Douglass Montgomery — I’m Sure He’s Nuts... and I Envy Him (1934) 🇺🇸

Douglass Montgomery and Mae Clarke in Waterloo Bridge | www.vintoz.com

April 11, 2023

Douglass Montgomery, who scored a hit in "Eight Girls in a Boat" and is now filming "Little Man, What Now?" has an infinite capacity for living — a talent that all Hollywood envies.

by Charles Grayson

The late Robert Ames, himself a Thespian of some note, once declared that all actors are crazy. That may be a little exaggerated, but believe you me in my time I've known some funny ones. These have ranged from downright bugs to simply vague, from riotous to all but unconscious.

There is one, however, whose odd actions stem from that delightful indifference to results which the late Lilyan Tashman, using it as a term of admiration, called "mad." He is that blond fellow (real name, Robert Montgomery!) whom you once knew as Kent Douglass, and who recently has returned to you under the moniker he made so well-known on the stage, Douglass Montgomery. He is now appearing in Universal's Little Man, What Now? with Margaret Sullavan.

Like most of Doug's friends, I am sure he is a little nuts. And like the rest of them, I am not sure that I am not a bit envious of him. For if there is anyone screwy or sane who has a better time than does he in this erstwhile vale of tears, I have yet to meet him, her, or it. He has, without question, a mighty lot of what editorial writers call a Capacity for Living.

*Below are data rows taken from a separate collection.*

(** X5: the operations that only read never submit a task, whatever
    their outcome: listing, lookup by name, the stats query, lookup by MAC
    address and the construction of the manager leave the submissions of
    the trace as they were. *)
Theorem read_only_operations_submit_nothing :
  (forall self tr r tr',
      Server.list_vms self tr = Some (r, tr') -> submissions tr' = submissions tr)
  /\ (forall self n tr r tr',
        Server.find_vm self n tr = Some (r, tr') -> submissions tr' = submissions tr)
  /\ (forall self n tr r tr',
        Server.get_vm_performance self n tr = Some (r, tr') ->
        submissions tr' = submissions tr)
  /\ (forall fuel self target tr r tr',
        AppMain.find_vm_by_mac fuel self target tr = Some (r, tr') ->
        submissions tr' = submissions tr)
  /\ (forall cfg smart_connect tr r tr',
        Server._connect_vcenter cfg smart_connect tr = Some (r, tr') ->
        submissions tr' = submissions tr).
Proof.
  repeat split; intros.
  - eapply extends_submissions; [apply extends_list_vms | eassumption].
  - eapply extends_submissions; [apply extends_find_vm | eassumption].
  - eapply extends_submissions; [apply extends_get_vm_performance | eassumption].
  - eapply extends_submissions; [apply extends_find_vm_by_mac | eassumption].
  - eapply extends_submissions; [|eassumption].
    eapply extends_weaken; [exact note_no_submission | apply extends_connect].
Qed.

(** X5, witness: the stats query on the two-machine view. *)
Lemma read_only_operations_submit_nothing_witness :
  submissions [CreateContainerView; DestroyView] = submissions [].
Proof.
  refine (proj1 (proj2 (proj2 read_only_operations_submit_nothing))
            ExtraExamples.two_vms "vm1" []
            (Ret (with_network (PyInt 0) (PyInt 0) (core_stats ExtraExamples.vm1)))
            [CreateContainerView; DestroyView] _).
  vm_compute. reflexivity.
Defined.

Lemma views_after_lookup {A : Type} self n (k : option Server.VirtualMachineObj -> M A) :
  (forall o, extends_by (fun e => negb (is_view_event e)) (k o)) ->
  forall tr v tr',
    bind (Server.find_vm self n) k tr = Some (Ret v, tr') ->
    open_views tr' = open_views tr.
Proof.
  intros Hk tr v tr' H. unfold bind in H.
  destruct (Server.find_vm self n tr) as [[[o|e] tr1]|] eqn:Ef; try discriminate H.
  apply find_vm_ret in Ef. subst tr1.
  rewrite (extends_open_views _ _ _ _ (Hk o) H).
  rewrite open_views_app. simpl. lia.
Qed.

(** X6: an operation of server.py that returns normally has released
    the view it created: the number of open views is what it was before
    the call. *)
Theorem returning_operations_release_views :
  (forall self tr v tr',
      Server.list_vms self tr = Some (Ret v, tr') -> open_views tr' = open_views tr)
  /\ (forall self n tr v tr',
        Server.find_vm self n tr = Some (Ret v, tr') -> open_views tr' = open_views tr)
  /\ (forall self n tr v tr',
        Server.get_vm_performance self n tr = Some (Ret v, tr') ->
        open_views tr' = open_views tr)
  /\ (forall fuel self name cpus mem ds net tr r tr',
        Server.create_vm fuel self name cpus mem ds net tr = Some (r, tr') ->
        open_views tr' = open_views tr)
  /\ (forall fuel self n new_name tr v tr',
        Server.clone_vm fuel self n new_name tr = Some (Ret v, tr') ->
        open_views tr' = open_views tr)
  /\ (forall fuel self n tr v tr',
        Server.delete_vm fuel self n tr = Some (Ret v, tr') ->
        open_views tr' = open_views tr)
  /\ (forall fuel self n tr v tr',
        Server.power_on_vm fuel self n tr = Some (Ret v, tr') ->
        open_views tr' = open_views tr)
  /\ (forall fuel self n tr v tr',
        Server.power_off_vm fuel self n tr = Some (Ret v, tr') ->
        open_views tr' = open_views tr).
Proof.
  repeat split.
  - intros self tr v tr' H. apply list_vms_ret in H. subst tr'.
    rewrite open_views_app. simpl. lia.
  - intros self n tr v tr' H. apply find_vm_ret in H. subst tr'.
    rewrite open_views_app. simpl. lia.
  - intros self n tr v tr'. unfold Server.get_vm_performance.
    apply views_after_lookup. intros [vm|]; [|ext_step].
    cbv zeta. apply extends_try_except.
    + apply extends_bind; [|intro; ext_step].
      eapply extends_weaken; [exact note_no_view | apply extends_metrics_block].
    + intro. repeat ext_step.
  - intros fuel self name cpus mem ds net tr r tr'.
    apply extends_open_views. unfold Server.create_vm. repeat ext_step.
  - intros fuel self n new_name tr v tr'. unfold Server.clone_vm.
    apply views_after_lookup. intros [vm|]; repeat ext_step.
  - intros fuel self n tr v tr'. unfold Server.delete_vm.
    apply views_after_lookup. intros [vm|]; repeat ext_step.
  - intros fuel self n tr v tr'. unfold Server.power_on_vm.
    apply views_after_lookup. intros [vm|]; repeat ext_step.
  - intros fuel self n tr v tr'. unfold Server.power_off_vm.
    apply views_after_lookup. intros [vm|]; repeat ext_step.
Qed.

(** X6, witness: a deletion that succeeds. *)
Lemma returning_operations_release_views_witness :
  open_views [CreateContainerView; DestroyView; Destroy_Task "vm1";
              Log INFO "Virtual machine deleted: vm1"]
  = open_views [].
Proof.
  refine (proj1 (proj2 (proj2 (proj2 (proj2 (proj2 returning_operations_release_views)))))
            1%nat ExtraExamples.two_vms "vm1" [] "VM 'vm1' deleted." _ _).
  vm_compute. reflexivity.
Defined.

Lemma submits_once_after_lookup {A : Type} self n ev
    (k : option Server.VirtualMachineObj -> M A) :
  (forall o tr r tr',
      k o tr = Some (r, tr') ->
      (exists ext, tr' = (tr ++ ext)%list /\ submissions ext = [])
      \/ (exists ext, tr' = (tr ++ ev :: ext)%list /\ submissions ext = [])) ->
  is_submission ev = true ->
  forall tr r tr',
    bind (Server.find_vm self n) k tr = Some (r, tr') ->
    submissions tr' = submissions tr \/ submissions tr' = (submissions tr ++ [ev])%list.
Proof.
  intros Hk Hev tr r tr' H. unfold bind in H.
  destruct (Server.find_vm self n tr) as [[[o|e] tr1]|] eqn:Ef; [| |discriminate H].
  - pose proof (extends_submissions _ _ _ _ (extends_find_vm self n) Ef) as Hsub.
    destruct (Hk o _ _ _ H) as [(ext & -> & Hext)|(ext & -> & Hext)].
    + left. rewrite submissions_app, Hext, app_nil_r. exact Hsub.
    + right. rewrite submissions_app. unfold submissions at 2. simpl.
      rewrite Hev. fold (submissions ext). rewrite Hext, Hsub. reflexivity.
  - injection H as <- <-. left.
    exact (extends_submissions _ _ _ _ (extends_find_vm self n) Ef).
Qed.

I have seen him in all the situations which ordinarily distress the rest of us: ill, in love, contract trouble, financial pinches, jail and bum parties. And in all of them his never failing "madness," his screwy reactions, have turned the menace into a gag.

Few knew, for instance, that he worked all through those storm scenes of "A House Divided" — his last film before his recent return to pictures — with a sprained ankle and incipient pneumonia. Rather than hold up the picture, however, he used his disabilities as a good excuse to stay pleasantly and necessarily mellow all through the closing scenes of the production. And in them he did his best work.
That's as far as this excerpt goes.